Claude s’investit aussi dans les Familles populaires à Lourdes (FPL). Ce service commun aux Équipes et à Vie féminine organise chaque année, des pèlerinages à Lourdes. Sa présidence est balisée par l’adoption des options fondamentales du mouvement des EP en 1982 et par la Manifête organisée en 1987 à Floreffe, pour le 40e anniversaire des Équipes Populaires, en présence de 5.000 personnes.
Au niveau international, Maurice De Backer et Claude Clippe sont actifs au sein du Mouvement mondial des travailleurs chrétiens (MMTC). Ils participent à de nombreuses rencontres que Claude qualifie « de rencontres riches en lien direct avec les réalités vécues par les travailleurs et travailleuses dans les différentes régions du monde »6. Le 1er janvier 1998, après une période de prépension, il est admis à la retraite.
Claude Clippe est un laïc engagé dans l’Église. Membre de la Commission d’étude et de pastorale ouvrière (CEPO), il est aussi membre du Conseil général de l’apostolat des laïcs de la Belgique francophone (CGAL)7. Élu président en 1989, il pilote avec Geneviève Ryckmans, vice-présidente et avec le groupe de travail « Passeport 2000 », la première Assemblée interdiocésaine des catholiques en Belgique francophone qui se tient à Louvain-la-Neuve, le 25 septembre 19948. Plus de 12.000 personnes y participent. Claude Clippe est un chrétien fidèle. Il aime l’Église et le message libérateur du Christ, mais reste critique face à l’évolution de l’Institution dont il dénonce les conservatismes et les rigidités qui se
multiplient ces dernières années9 . « J’ai mal à mon Église »10, écrit-il. Claude Clippe est aussi auteur d’un très beau crédo : Je crois…
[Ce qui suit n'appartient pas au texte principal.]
(* ===== verification/Packaging.v ===== *)
(** * The package and its wheels ([setup.py], [python_tests/check_wheel_contents.py])

    Reading the version, the check a built wheel must pass, and what the check gives the
    loader.  The source tree is the list of the paths under [tls_client], with [/]; a
    wheel is the list of the names in the archive. *)
From S2P Require Import Prelude PyVal CacheKey SortFacts StrFacts ClientHints LibraryPath BuildBinding.
Import BuildBinding.BuildBinding.

Module Packaging.

(** ** [setup._read_version] *)

Definition is_quote (c : ascii) : bool := bool_decide (nat_of_ascii c = 34) || bool_decide (nat_of_ascii c = 39).

(** The pattern at the start of a line. *)
Definition match_version (s : string) : option string :=
  s ← skip_prefix "__version__" s;
  s ← skip_prefix "=" (span is_ws s).2;
  match (span is_ws s).2 with
  | String q s =>
      let '(v, s) := span (fun c => negb (is_quote c)) s in
      match s with
      | String q' _ => if is_quote q && nonempty v then Some v else None
      | EmptyString => None
      end
  | EmptyString => None
  end.

(** [re.search] with [re.M]; [bol]: a line starts here. *)
Fixpoint search_version (bol : bool) (s : string) : option string :=
  match (if bol then match_version s else None) with
  | Some v => Some v
  | None => match s with
            | String c s => search_version (bool_decide (c = newline)) s
            | EmptyString => None
            end
  end.

Definition _read_version (source : string) : res string :=
  match search_version true source with
  | Some v => Ok v
  | None => Err (RuntimeError "unable to find __version__")
  end.

(** ** The packages of [setup.py] *)

Definition packages : list string := ["tls_client"; "tls_client/fingerprints"].

(** [package_data] of [tls_client]: a directory and an ending. *)
Definition package_data : list (string * string) :=
  [("tls_client/bin", ".so"); ("tls_client/bin", ".dylib"); ("tls_client/bin", ".dll"); ("tls_client", "py.typed")].

(** A file directly in a directory. *)
Definition directly_in (dir path : string) : bool :=
  match skip_prefix (dir +:+ "/") path with Some f => no_char "/" f | None => false end.

(** The files [setup] takes from a tree: the modules of the listed packages and the
    package data. *)
Definition packaged (tree : list string) : list string :=
  filter (fun n => existsb (fun dir => directly_in dir n && endswith ".py" n) packages ||
                   existsb (fun pat => directly_in pat.1 n && endswith pat.2 n) package_data)
    ((fun p => "tls_client/" +:+ p) <$> tree).

(** ** [check_wheel_contents.py] *)

Definition BIN_PREFIX : string := "tls_client/bin/".

Definition sorted (l : list string) : list string := merge_sort String.le l.

Definition _payload (names : list string) : list string :=
  sorted (filter (fun n => startswith BIN_PREFIX n && negb (endswith "/" n)) names).

(** [sorted(set(l))] *)
Definition sorted_set (l : list string) : list string := sorted (elements (list_to_set (C := gset string) l)).

Definition _required_python_files (tree : list string) : list string :=
  sorted_set (((fun p => "tls_client/" +:+ p) <$> filter (fun p => endswith ".py" p) tree) ++ ["tls_client/py.typed"]).

Inductive verdict :=
  | NoWheel
  | ManyWheels (names : list string)
  | WrongPayload (expected found : list string)
  | MissingPython (files : list string)
  | Good (wheel : string).

(** [main], over the wheels of the directory; the exit code is 0 for [Good] and 1
    otherwise. *)
Definition check_wheel (tree : list string) (wheels : dict (list string)) (expect : list string) : verdict :=
  match sort_items wheels with
  | [] => NoWheel
  | [(wheel, names)] =>
      let found := _payload names in
      let expected := sorted ((fun name => BIN_PREFIX +:+ name) <$> expect) in
      if bool_decide (found = expected) then
        match filter (fun n => n ∉ names) (_required_python_files tree) with
        | [] => Good wheel
        | missing => MissingPython missing
        end
      else WrongPayload expected found
  | wheels => ManyWheels (dkeys wheels)
  end.
#[export] Instance verdict_eq_dec : EqDecision verdict.
Proof. solve_decision. Defined.
Definition exit_code (v : verdict) : Z := match v with Good _ => 0 | _ => 1 end.

(** ** Lemmas *)

Lemma sorted_eq l k : sorted l = sorted k <-> l ≡ₚ k.
Proof.
  unfold sorted. split.
  - intros H. by rewrite <- (merge_sort_Permutation String.le l), H, merge_sort_Permutation.
  - intros H. apply (Sorted_unique String.le); [apply Sorted_merge_sort; apply _..|].
    by rewrite !merge_sort_Permutation.
Qed.

Lemma required_elem tree n :
  n ∈ _required_python_files tree <->
  n = "tls_client/py.typed" \/ exists p, p ∈ tree /\ endswith ".py" p = true /\ n = "tls_client/" +:+ p.
Proof.
  unfold _required_python_files, sorted_set, sorted.
  rewrite merge_sort_Permutation, elem_of_elements, elem_of_list_to_set, elem_of_app, list_elem_of_fmap.
  setoid_rewrite list_elem_of_filter. rewrite list_elem_of_singleton. unfold Is_true.
  split; [intros [(p & -> & H & Hp)| ->]|intros [->|(p & Hp & H & ->)]]; [|by left|by right|].
  - right. exists p. by destruct (endswith ".py" p).
  - left. exists p. by rewrite H.
Qed.

(** The check passes exactly for one wheel whose binaries are the expected ones, each as
    often as it is expected, and which has every module of the source tree and the typing
    marker. *)
Theorem check_accepts tree wheels expect wheel :
  dwf wheels ->
  check_wheel tree wheels expect = Good wheel <->
  exists names, wheels = [(wheel, names)] /\
    filter (fun n => startswith BIN_PREFIX n && negb (endswith "/" n)) names ≡ₚ ((fun n => BIN_PREFIX +:+ n) <$> expect) /\
    (forall p, p ∈ tree -> endswith ".py" p = true -> ("tls_client/" +:+ p) ∈ names) /\
    "tls_client/py.typed" ∈ names.
Proof.
  intros Hd. unfold check_wheel.
  assert (forall w, wheels = [w] <-> sort_items wheels = [w]) as Hone.
  { intros w. split; [intros ->; done|]. intros H. apply Permutation_singleton_r.
    by rewrite <- H, (sort_items_perm wheels). }
  assert (forall names : list string, filter (fun n => n ∉ names) (_required_python_files tree) = [] <->
    (forall p, p ∈ tree -> endswith ".py" p = true -> ("tls_client/" +:+ p) ∈ names) /\ "tls_client/py.typed" ∈ names) as Hpy.
  { intros names. split.
    - intros H. assert (forall n, n ∈ _required_python_files tree -> n ∈ names) as H'.
      { intros n Hn. destruct (decide (n ∈ names)) as [|Hno]; [done|].
        assert (n ∈ filter (fun n => n ∉ names) (_required_python_files tree)) as He by (by apply list_elem_of_filter).
        rewrite H in He. by apply elem_of_nil in He. }
      split; [intros p Hp He; apply H', required_elem; right; eauto|apply H', required_elem; by left].
    - intros [H1 H2]. destruct (filter _ _) as [|n l] eqn:E; [done|]. exfalso.
      assert (n ∈ filter (fun n => n ∉ names) (_required_python_files tree)) as He by (rewrite E; by left).
      apply list_elem_of_filter in He as [Hn He]. apply required_elem in He as [->|(p & Hp & Hpe & ->)]; [done|].
      by apply Hn, H1. }
  destruct (sort_items wheels) as [|[w names] [|? ?]] eqn:E.
  - split; [done|]. intros (names & H & _). apply Hone in H. congruence.
  - assert (wheels = [(w, names)]) as -> by (by apply Hone). clear Hone Hd E. split.
    + intros Hv. case_bool_decide as Hf; [|done]. revert Hv. destruct (filter (fun n => n ∉ names) _) eqn:Em; [|done].
      intros [= <-]. exists names. split; [done|]. split; [by apply sorted_eq|]. by apply Hpy.
    + intros (names' & [= <- <-] & Hb & Hp). rewrite bool_decide_true by (by apply sorted_eq).
      apply Hpy in Hp. by rewrite Hp.
  - split; [done|]. intros (names' & H & _). apply Hone in H. congruence.
Qed.

(** A wheel that passes the check with the library of a platform has the library the
    loader of that platform finds, wherever it is installed. *)
Theorem checked_wheel_loads tree wheels wheel p root file_exists :
  dwf wheels ->
  check_wheel tree wheels [LibraryPath._shared_lib_name p] = Good wheel ->
  (forall names n, dget wheel wheels = Some names -> n ∈ names -> file_exists (concat_str [root; "/"; n]) = true) ->
  LibraryPath._find_library file_exists p EmptyString (root +:+ "/tls_client") =
  Ok (concat_str [root; "/tls_client/bin/"; LibraryPath._shared_lib_name p]).
Proof.
  intros Hd Hc Hf. apply check_accepts in Hc as (names & -> & Hb & _); [|done].
  assert ((BIN_PREFIX +:+ LibraryPath._shared_lib_name p) ∈ names) as Hn.
  { assert ((BIN_PREFIX +:+ LibraryPath._shared_lib_name p) ∈
            filter (fun n => startswith BIN_PREFIX n && negb (endswith "/" n)) names) as H.
    { rewrite Hb. by left. }
    by apply list_elem_of_filter in H as [_ ?]. }
  unfold LibraryPath._find_library, LibraryPath.candidates. cbn [nonempty LibraryPath.first_existing].
  assert (concat_str [root +:+ "/tls_client"; "/bin/"; LibraryPath._shared_lib_name p] =
          concat_str [root; "/"; BIN_PREFIX +:+ LibraryPath._shared_lib_name p]) as ->.
  { unfold concat_str. cbn [foldr]. rewrite !append_nil_r, !append_assoc. done. }
  rewrite (Hf names); [|cbn [dget]; by rewrite bool_decide_true|done].
  done.
Qed.

(** The files of [tls_client]. *)
Definition source_tree : list string :=
  ["__init__.py"; "_client_hints.py"; "_core.py"; "_default_headers.py"; "_multipart_boundary.py"; "adapters.py";
   "auth.py"; "context.py"; "cookies.py"; "ech.py"; "exceptions.py"; "fingerprints/__init__.py";
   "fingerprints/chrome.py"; "fingerprints/chrome_full.py"; "fingerprints/firefox.py"; "fingerprints/registry.py";
   "hooks.py"; "models.py"; "py.typed"; "requests_compat.py"; "status_codes.py"; "structures.py"; "websocket.py"].

(** The package list is complete: with one of the shipped libraries in [bin], what
    [setup] takes from the checked-in tree passes the check, for every library. *)
Theorem packages_complete :
  Forall (fun lib => check_wheel source_tree [("w.whl", packaged (("bin/" +:+ lib) :: source_tree))] [lib] = Good "w.whl")
    LibraryPath.shipped.
Proof. vm_decide. Qed.

(** A version is read from its line, whatever is before it that does not name it. *)
Theorem version_roundtrip pre v post :
  contains "__version__" pre = false -> nonempty v = true ->
  str_all (fun c => negb (is_quote c)) v = true ->
  _read_version (concat_str [pre; newline_str; "__version__ = "; ClientHints.quoted v; post]) = Ok v.
Proof.
  intros Hp Hv Hs. unfold _read_version, concat_str. cbn [foldr]. rewrite append_nil_r.
  set (rest := newline_str +:+ _).
  enough (forall bol, search_version bol (pre +:+ rest) = Some v) as -> by done.
  induction pre as [|c pre IH]; intros bol.
  - unfold rest, newline_str. rewrite append_empty, append_cons, append_empty.
    assert (forall b t, search_version b (String newline t) = search_version true t) as -> by (intros [] t; done).
    assert (match_version ("__version__ = " +:+ (ClientHints.quoted v +:+ post)) = Some v) as E.
    { unfold match_version. change ("__version__ = " +:+ ?x) with ("__version__" +:+ (" " +:+ ("=" +:+ (" " +:+ x)))).
      rewrite skip_prefix_app. cbn [mbind option_bind]. rewrite (span_app is_ws " ") by done. cbn [snd].
      rewrite skip_prefix_app. cbn [mbind option_bind].
      rewrite (span_app is_ws " ") by done. cbn [snd].
      rewrite ClientHints.quoted_eq, append_cons, append_assoc, append_cons, append_empty.
      rewrite (span_app _ v) by done. by rewrite Hv. }
    destruct ("__version__ = " +:+ _) eqn:Et; [done|]. cbn [search_version]. by rewrite E.
  - rewrite contains_cons in Hp. apply orb_false_iff in Hp as [Hc Hp]. rewrite append_cons. cbn [search_version].
    replace (if bol then match_version (String c (pre +:+ rest)) else None) with (@None string); [by apply IH|].
    destruct bol; [|done]. unfold match_version, skip_prefix, rest, newline_str.
    rewrite append_cons, append_empty, <- append_cons, startswith_head by done. by rewrite Hc.
Qed.

Lemma version_roundtrip_witness :
  _read_version (concat_str ["import os"; newline_str; "__version__ = "; ClientHints.quoted "1.16.0.4"; newline_str]) = Ok "1.16.0.4".
Proof. apply version_roundtrip; vm_compute; reflexivity. Defined.

Definition linux : LibraryPath.platform := LibraryPath.Platform "linux" "x86_64" (Some false) false.
Definition linux_wheel : list string := packaged ("bin/tls-client-linux-amd64.so" :: source_tree).

Lemma checked_wheel_loads_witness :
  LibraryPath._find_library (fun f => bool_decide (f ∈ (fun n => "/site/" +:+ n) <$> linux_wheel)) linux EmptyString
    ("/site" +:+ "/tls_client") = Ok (concat_str ["/site"; "/tls_client/bin/"; LibraryPath._shared_lib_name linux]).
Proof.
  apply (checked_wheel_loads source_tree [("w.whl", linux_wheel)] "w.whl").
  - vm_decide.
  - vm_compute. reflexivity.
  - intros names n. cbn [dget]. rewrite bool_decide_true by done. intros [= <-] Hn.
    apply bool_decide_true. unfold concat_str. cbn [foldr]. rewrite append_nil_r.
    change ("/site" +:+ ("/" +:+ n)) with ("/site/" +:+ n). by apply (list_elem_of_fmap_2 (fun n => "/site/" +:+ n)).
Defined.
End Packaging.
« Je crois que ce monde que nous bâtissons ensemble dans et par nos équipes se situe dans le grand projet de libération de l’homme, de tout l’homme et de tous les hommes, qu’un soir d’hiver, un enfant né dans une étable à Bethléem est venu mettre en route.
Je crois… Cela me fait vivre, donne tout son sens à ma vie, à mon engagement de travailleur avec d’autres travailleurs, dans les Equipes populaires et le mouvement ouvrier »11.
Marie-Thérèse Coenen
Historienne, chercheuse associée au CARHOP
1. Note de Claude Clippe dans Questionnaire en préparation d’une notice pour le Dictionnaire biographique du mouvement ouvrier en Belgique (DBMOB), juillet-août 2021
2. CLIPPE C., Approche de la mentalité ouvrière en région semi-rurale, ISCO, Charleroi, 1970. Il dédicace ce travail à son père et à sa mère. Son mémoire annexe porte sur La philosophie d’Emmanuel Mounier et son actualité contemporaine, ISCO, Charleroi, 1970.
3. Témoignage de Claude Clippe, Debout, n°100, [mai 1991], p. 10–11.
4. DEJARDIN A., « Les équipes populaires, une sorte de JOC des travailleurs adultes », Vers l’avenir, Jeudi 17 mars 1983.
5. « Travailleurs en équipe », L’appel, novembre 1982, p.19.
6. Entretien avec M.-T. Coenen, Floreffe, juin 2021
7. devient la Commission interdiocésaine des laïcs (CIL).
8. « Avant-propos signé Claude Clippe et Geneviève Ryckmans », Conseil
général de l’apostolat des laïcs, Passeport pour l’an 2000. Cinq défis majeurs, vus par des catholiques en Belgique francophone, 1996.
9. CLIPPE C., Le Saint-Esprit, personna non grata au Vatican ? Vers l’avenir, 28 janvier 2009, repris dans Floriffoux, Feuille paroissiale 15 février 2009., p.1.